PROVIDED RECORDS =>
Lemma emits_subprocess_run argv timeout :
  P (Spawn argv timeout) → emits P (subprocess_run E argv timeout).
Proof.
  intros H fs. unfold subprocess_run. destruct (spawn E argv); by repeat constructor.
Qed.

Lemma emits_named_temporary_file :
  (∀ name, mktemp E = inr name → P (CreateTemp name)) →
  emits P (named_temporary_file E).
Proof.
  intros H fs. unfold named_temporary_file.
  destruct (mktemp E) eqn:Hm; repeat constructor. by apply H.
Qed.

Lemma emits_file_write name line :
  P (WriteLine name line) → emits P (file_write E name line).
Proof.
  intros H fs. unfold file_write. destruct (write E name line); by repeat constructor.
Qed.

Lemma emits_file_close name : emits P (file_close E name).
Proof. intros fs. unfold file_close. destruct (close E name); constructor. Qed.

Lemma emits_os_unlink name : P (Unlink name) → emits P (os_unlink E name).
Proof.
  intros H fs. unfold os_unlink. destruct (unlink E name); by repeat constructor.
Qed.

Lemma emits_glob_glob pattern : emits P (glob_glob E pattern).
Proof. intros fs. constructor. Qed.

Lemma emits_parse_and_sort_files video_files :
  (∀ m, P (Log m)) → emits P (parse_and_sort_files video_files).
Proof.
  intros HP fs. rewrite parse_and_sort_files_run. simpl. apply Forall_app. split.
  - apply Forall_forall. intros ev Hev. apply list_elem_of_bind in Hev as (p & Hev & _).
    unfold parse_log in Hev. simpl in Hev.
    destruct (re_search _ _); [destruct (strptime _)|];
      apply list_elem_of_singleton in Hev as ->; apply HP.
  - unfold sort_log. destruct (sorted_entries video_files); repeat constructor; try apply HP.
    apply Forall_fmap, Forall_forall. intros ix _. apply HP.
Qed.

End Emits.

(** One step of the search through a computation for what it emits. *)
Ltac emits_step :=
  lazymatch goal with
  | |- emits _ (ret _) => apply emits_ret
  | |- emits _ (raise _) => apply emits_raise
  | |- emits _ (lift _) => apply emits_lift
  | |- emits _ (path_exists _) => apply emits_path_exists
  | |- emits _ (log_message _) => apply emits_log
  | |- emits _ (emit _) => apply emits_emit
  | |- emits _ (_ ≫= _) => apply emits_bind; [|intros ?]
  | |- emits _ (try_except _ _) => apply emits_try_except; [|intros ?]
  | |- emits _ (try_finally _ _) => apply emits_try_finally
  | |- emits _ (with_file _ _ _) => apply emits_try_finally
  | |- emits _ (for_each _ _) => apply emits_for_each; intros ?
  | |- emits _ (foldM _ _ _) => apply emits_foldM; intros ? ?
  | |- emits _ (subprocess_run _ _ _) => apply emits_subprocess_run
  | |- emits _ (named_temporary_file _) => apply emits_named_temporary_file
  | |- emits _ (file_write _ _ _) => apply emits_file_write
  | |- emits _ (file_close _ _) => apply emits_file_close
  | |- emits _ (os_unlink _ _) => apply emits_os_unlink
  | |- emits _ (glob_glob _ _) => apply emits_glob_glob
  | |- emits _ (parse_and_sort_files _) => apply emits_parse_and_sort_files
  | |- emits _ (if ?b then _ else _) => destruct b
  | |- emits _ (match ?x with _ => _ end) => destruct x
  | |- emits _ (let _ := _ in _) => cbv zeta
  end.

Section Emits_pipeline.
Context {RT : Runtime} (E : Env) (P : event → Prop).
Hypothesis P_log : ∀ m, P (Log m).
Hypothesis P_spawn : ∀ argv timeout, P (Spawn argv timeout).

Lemma emits_check_ffmpeg_binary : emits P (check_ffmpeg_binary E).
Proof. unfold check_ffmpeg_binary. repeat emits_step; auto. Qed.

Hypothesis P_temp : ∀ name, mktemp E = inr name → P (CreateTemp name).
Hypothesis P_write : ∀ name line, P (WriteLine name line).
Hypothesis P_unlink : ∀ name, P (Unlink name).

Lemma emits_merge_videos_with_ffmpeg video_files output_path :
  P (Merging video_files output_path) →
  emits P (merge_videos_with_ffmpeg E video_files output_path).
Proof.
  intros Hm. unfold merge_videos_with_ffmpeg.
  apply emits_bind; [by apply emits_emit|intros _].
  apply emits_bind; [by apply emits_log|intros _].
  apply emits_bind; [apply emits_check_ffmpeg_binary|intros checked].
  destruct (negb checked.1.1).
  - repeat emits_step; auto.
  - apply emits_bind; [by apply emits_log|intros _].
    unfold try_merge. apply emits_try_finally.
    + unfold build_and_run, run_ffmpeg, report_unexpected. repeat emits_step; auto.
    + unfold cleanup. repeat emits_step; auto.
Qed.

Lemma emits_find_video_files app input_source :
  emits P (find_video_files E app input_source).
Proof.
  unfold find_video_files, find_video_files_in_folder, process_selected_files, collect.
  repeat emits_step; auto.
Qed.

End Emits_pipeline.

Section Discovery.
Context {RT : Runtime} (E : Env).

Lemma collect_run input_folder fs :
  ∃ video_files, collect E input_folder fs = Step (Ok video_files) fs [].
Proof.
  unfold collect. generalize (∅ : gset (list N)). generalize video_extensions.
  set (f := λ (video_files : gset (list N)) (ext : list N), _).
  assert (∀ acc ext, ∃ acc', f acc ext fs = Step (Ok acc') fs []) as Hf.
  { intros acc ext. unfold f, mbind, M_bind, bind, glob_glob, ret.
    cbn [result disk events]. by eexists. }
  clearbody f.
  induction l as [|ext l IH]; intros acc; cbn [foldM].
  - by eexists.
  - destruct (Hf acc ext) as (acc' & Hacc).
    unfold mbind, M_bind, bind. rewrite Hacc. cbn [result disk events].
    destruct (IH acc') as (s & ->). by eexists.
Qed.
(** The line-edit text after the loop: unchanged if no check state
    changed, otherwise the label of the final model. *)
Lemma set_checks_text :
  forall choose rest pre text,
    edit_text (set_checks choose pre rest text)
    = if forallb (unchanged choose) rest then text
      else label_of (model (set_checks choose pre rest text)).
Proof.
  induction rest as [|it rest IH]; intros pre text; simpl; [reflexivity|].
  unfold unchanged at 1.
  destruct (Bool.eqb (si_checked it) (choose it)) eqn:Hu; simpl.
  - apply IH.
  - rewrite IH; destruct (forallb (unchanged choose) rest) eqn:Hr; [|reflexivity].
    rewrite set_checks_model, map_unchanged by exact Hr.
    rewrite <- app_assoc; reflexivity.
Qed.

Lemma selected_of_checks :
  forall (contains : str -> bool) rest,
    selected_of (map (fun it => with_checked it (contains (si_data it))) rest)
    = filter contains (map si_data rest).
Proof.
  intros contains rest; unfold selected_of.
  induction rest as [|it rest IH]; simpl; [reflexivity|].
  destruct (contains (si_data it)); simpl; rewrite IH; reflexivity.
Qed.

Definition item_view (it : QStandardItem) :=
  (si_text it, si_data it, si_icon it, si_enabled it, si_checkable it, si_selectable it).

(** After [set_selected_items(S)], [selected_items()] is the data of the
    model's items that are members of [S], in model order, and no item
    changed anything but its check state. *)
Theorem set_selected_items_then_selected_items :
  forall (c : CheckableComboBox) (contains : str -> bool),
    selected_items (set_selected_items c contains) = filter contains (map si_data (model c)) /\
    map item_view (model (set_selected_items c contains)) = map item_view (model c).
Proof.
  intros c contains; unfold selected_items, set_selected_items.
  rewrite set_checks_model; simpl; split; [apply selected_of_checks|].
  rewrite map_map; apply map_ext; intros []; reflexivity.
Qed.

(** [select_all_clicked] checks every item: [selected_items()] is then the
    data of all items, in model order. *)
Theorem select_all_clicked_selects_all :
  forall c : CheckableComboBox,
    selected_items (select_all_clicked c) = map si_data (model c).
Proof.
  intros c; unfold selected_items, select_all_clicked; rewrite set_checks_model; simpl.
  unfold selected_of; induction (model c) as [|it rest IH]; simpl; [reflexivity|].
  rewrite IH; reflexivity.
Qed.

(** When the line edit shows the label of the selection, it still does
    after [set_selected_items] and after [select_all_clicked]: the
    [itemChanged] signal keeps the preview in step with the check states. *)
Theorem preview_follows_selection :
  forall c : CheckableComboBox,
    edit_text c = label_of (model c) ->
    (forall contains : str -> bool,
       edit_text (set_selected_items c contains)
       = label_of (model (set_selected_items c contains))) /\
    edit_text (select_all_clicked c) = label_of (model (select_all_clicked c)).
Proof.
  intros c Hc.
  assert (Hgen : forall choose,
             edit_text (set_checks choose [] (model c) (edit_text c))
             = label_of (model (set_checks choose [] (model c) (edit_text c)))).
  { intros choose; rewrite set_checks_text.
    destruct (forallb (unchanged choose) (model c)) eqn:Hr; [|reflexivity].
    rewrite set_checks_model, map_unchanged by exact Hr; exact Hc. }
  split; [intros contains; apply Hgen | apply Hgen].
Qed.

Definition plain_item (d : str) (checked : bool) : QStandardItem :=
  {| si_text := d; si_data := d; si_icon := None; si_enabled := true;
     si_checkable := true; si_selectable := false; si_checked := checked |}.

Definition sample_combo : CheckableComboBox :=
  {| model := [plain_item (lit "a") true; plain_item (lit "b") false;
               plain_item (lit "c") true];
     edit_text := lit "a, c" |}.

Lemma preview_follows_selection_witness :
  edit_text (set_selected_items sample_combo (fun d => list_eqb d (lit "b")))
  = label_of (model (set_selected_items sample_combo (fun d => list_eqb d (lit "b")))).
Proof.
  exact (proj1 (preview_follows_selection sample_combo ltac:(vm_compute; reflexivity))
           (fun d => list_eqb d (lit "b"))).
Defined.

(** [CheckableFieldComboBox.set_layer] on a vector layer stores the layer
    and builds one row per field, in field order, with the field name as
    data and the icon of its position; every row is checkable, not
    selectable and unchecked, so nothing is selected. *)
Theorem set_layer_vector_rows :
  forall (current : option QgsMapLayer) (l : QgsMapLayer),
    is_vector_layer l = true ->
    let r := set_layer current (Some l) in
    fst r = Some l /\
    map si_data (snd r) = map name (ml_fields l) /\
    selected_of (snd r) = [] /\
    forall (i : nat) (f : QgsField),
      nth_error (ml_fields l) i = Some f ->
      exists it, nth_error (snd r) i = Some it /\
                 si_icon it = Some (ml_iconForField l (Z.of_nat i)) /\
                 si_checkable it = true /\ si_selectable it = false /\
                 si_checked it = false.
Proof.
  intros current l Hv r; unfold r, set_layer; rewrite Hv; simpl.
  assert (Hgen : forall fs k,
    map si_data (rows_from (Z.of_nat k) l fs) = map name fs /\
    selected_of (rows_from (Z.of_nat k) l fs) = [] /\
    forall (i : nat) (f : QgsField), nth_error fs i = Some f ->
      exists it, nth_error (rows_from (Z.of_nat k) l fs) i = Some it /\
                 si_icon it = Some (ml_iconForField l (Z.of_nat (k + i))) /\
                 si_checkable it = true /\ si_selectable it = false /\
                 si_checked it = false).
  { induction fs as [|g fs IH]; intros k; simpl.
    - split; [reflexivity|]; split; [reflexivity|]; intros [|i] f H; discriminate.
    - replace (Z.of_nat k + 1) with (Z.of_nat (S k)) by lia.
      destruct (IH (S k)) as [H1 [H2 H3]].
      split; [rewrite H1; reflexivity|]; split; [exact H2|].
      intros [|i] f Hf; simpl in Hf.
      + eexists; split; [reflexivity|]; simpl.
        rewrite Nat.add_0_r; repeat split.
      + destruct (H3 i f Hf) as [it Hit]; exists it.
        rewrite Nat.add_succ_r, <- Nat.add_succ_l; exact Hit. }
  destruct (Hgen (ml_fields l) O) as [H1 [H2 H3]].
  split; [reflexivity|]; split; [exact H1|]; split; [exact H2|].
  exact H3.
Qed.

Definition sample_map_layer (vector : bool) : QgsMapLayer :=
  {| is_vector_layer := vector;
     ml_fields := [{| name := lit "id"; alias := [] |};
                   {| name := lit "nm"; alias := lit "Name" |}];
     ml_iconForField := fun i => 200 + i |}.

Lemma set_layer_vector_rows_witness :
  map si_data (snd (set_layer None (Some (sample_map_layer true))))
  = [lit "id"; lit "nm"].
Proof.
  exact (proj1 (proj2 (set_layer_vector_rows None (sample_map_layer true) eq_refl))).
Defined.

(** Given no layer or a layer that is not a vector layer, [set_layer]
    keeps the previously stored layer and leaves the model empty. *)
Theorem set_layer_non_vector_clears :
  forall (current layer : option QgsMapLayer),
    (forall l, layer = Some l -> is_vector_layer l = false) ->
    set_layer current layer = (current, []).
Proof.
  intros current [l|] Hl; simpl; [|reflexivity].
  rewrite (Hl l eq_refl); reflexivity.
Qed.

Lemma set_layer_non_vector_clears_witness :
  set_layer (Some (sample_map_layer true)) (Some (sample_map_layer false))
  = (Some (sample_map_layer true), []).
Proof.
  apply set_layer_non_vector_clears.
  intros l Hl; injection Hl as <-; reflexivity.
Defined.

End SelectableComboBoxFacts.

(** ** tools/logger_processing.py: the log *)

Module LoggerLevelsFacts.
Import LoggerProcessing LoggerLevels.

(** Every reporting method appends exactly one record to [LOGGER] when
    [use_logger] is on (at [warning] for debug info, [exception] for
    errors, [info] otherwise) and none when it is off; [use_logger] itself
    never changes. *)
Theorem call_logs_at_level :
  forall (s : LoggerProcessingFeedBack) (c : category) (t : str),
    logged (call c s t)
    = logged s ++ (if use_logger s then [(level_of c, t)] else []) /\
    use_logger (call c s t) = use_logger s.
Proof.
  intros s c t; split; [|destruct c; reflexivity].
  destruct c; simpl; unfold log_if; destruct (use_logger s);
    rewrite ?app_nil_r; reflexivity.
Qed.

End LoggerLevelsFacts.

(** ** tools/decorations.py: the dropped [False] argument *)

Module DecorationsMoreFacts.
Import Decorations.

(** A call with exactly two arguments whose second equals [False]
    ([False] or [0]) behaves as the call with the first argument alone:
    the wrapper drops that argument before calling [fn]. *)
Theorem log_if_fails_drops_False :
  forall (fn : list pyarg -> call_outcome) (a f : pyarg),
    eq_False f = true ->
    log_if_fails fn [a; f] = log_if_fails fn [a].
Proof.
  intros fn a f Hf; unfold log_if_fails; simpl; rewrite Hf; reflexivity.
Qed.
(* ===== verification/KState.v ===== *)
(** * The kernel's data

    The constants of [kernel/param.h] and the structures of the kernel's
    headers and source files, as records with the source's field names
    (prefixed by the structure's initials), each field with its update
    function; and [kst], the record of the kernel's global variables. *)

From S2P Require Import Prelude Machine.
Local Open Scope Z_scope.

(* ------------------------------------------------------------------ *)
(** ** Constants ([kernel/param.h], [kernel/fs.h], ...) *)

Abbreviation NPROC := 64%nat.
Abbreviation NCPU := 8%nat.
Abbreviation NOFILE := 16%nat.
Abbreviation NFILE := 100%nat.
Abbreviation NINODE := 50%nat.
Abbreviation NDEV := 10%Z.
Abbreviation ROOTDEV := 1%Z.
Abbreviation MAXARG := 32%Z.
Abbreviation MAXOPBLOCKS := 10%Z.
Abbreviation LOGBLOCKS := 30%Z.
Abbreviation NBUF := 30%nat.
Abbreviation MAXPATH := 128%Z.
Abbreviation USERSTACK := 1%Z.
Abbreviation MAXFRAMES := 128%nat.
Abbreviation MAX_SWAP_SLOTS := 512%nat.
Abbreviation BSIZE := 1024%Z.
Abbreviation PIPESIZE := 512%Z.
Abbreviation INPUT_BUF_SIZE := 128%Z.

(* ------------------------------------------------------------------ *)
(** ** Names of locks and wait channels *)

(** A sleep lock is the [lock] field of a buffer or of an inode. *)
Inductive slid : Type :=
| SLbuf (i : nat)
| SLinode (i : nat).

(** The kernel's spinlocks. *)
Inductive lockid : Type :=
| Lkmem | Lftlock | Lswap_lock | Lpid_lock | Lwait_lock
| Lproc (i : nat)
| Ltickslock | Lbcache | Llog | Litable | Lftable | Lcons
| Lpipe (pi : Z)
| Lsleep (l : slid)
| Lpr | Ltx_lock | Lvdisk_lock.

WHAT NEEDS TO BE DONE => All lines above from the one with "(parse_and_sort_files _) => apply emits_parse_and_sort_files" to the one with "Hypothesis P_log : ∀ m, P (Log m).", inclusive, should be copied exactly, and no other lines.

YOUR SOLUTION =>
  | |- emits _ (parse_and_sort_files _) => apply emits_parse_and_sort_files
  | |- emits _ (if ?b then _ else _) => destruct b
  | |- emits _ (match ?x with _ => _ end) => destruct x
  | |- emits _ (let _ := _ in _) => cbv zeta
  end.

Section Emits_pipeline.
Context {RT : Runtime} (E : Env) (P : event → Prop).
Hypothesis P_log : ∀ m, P (Log m).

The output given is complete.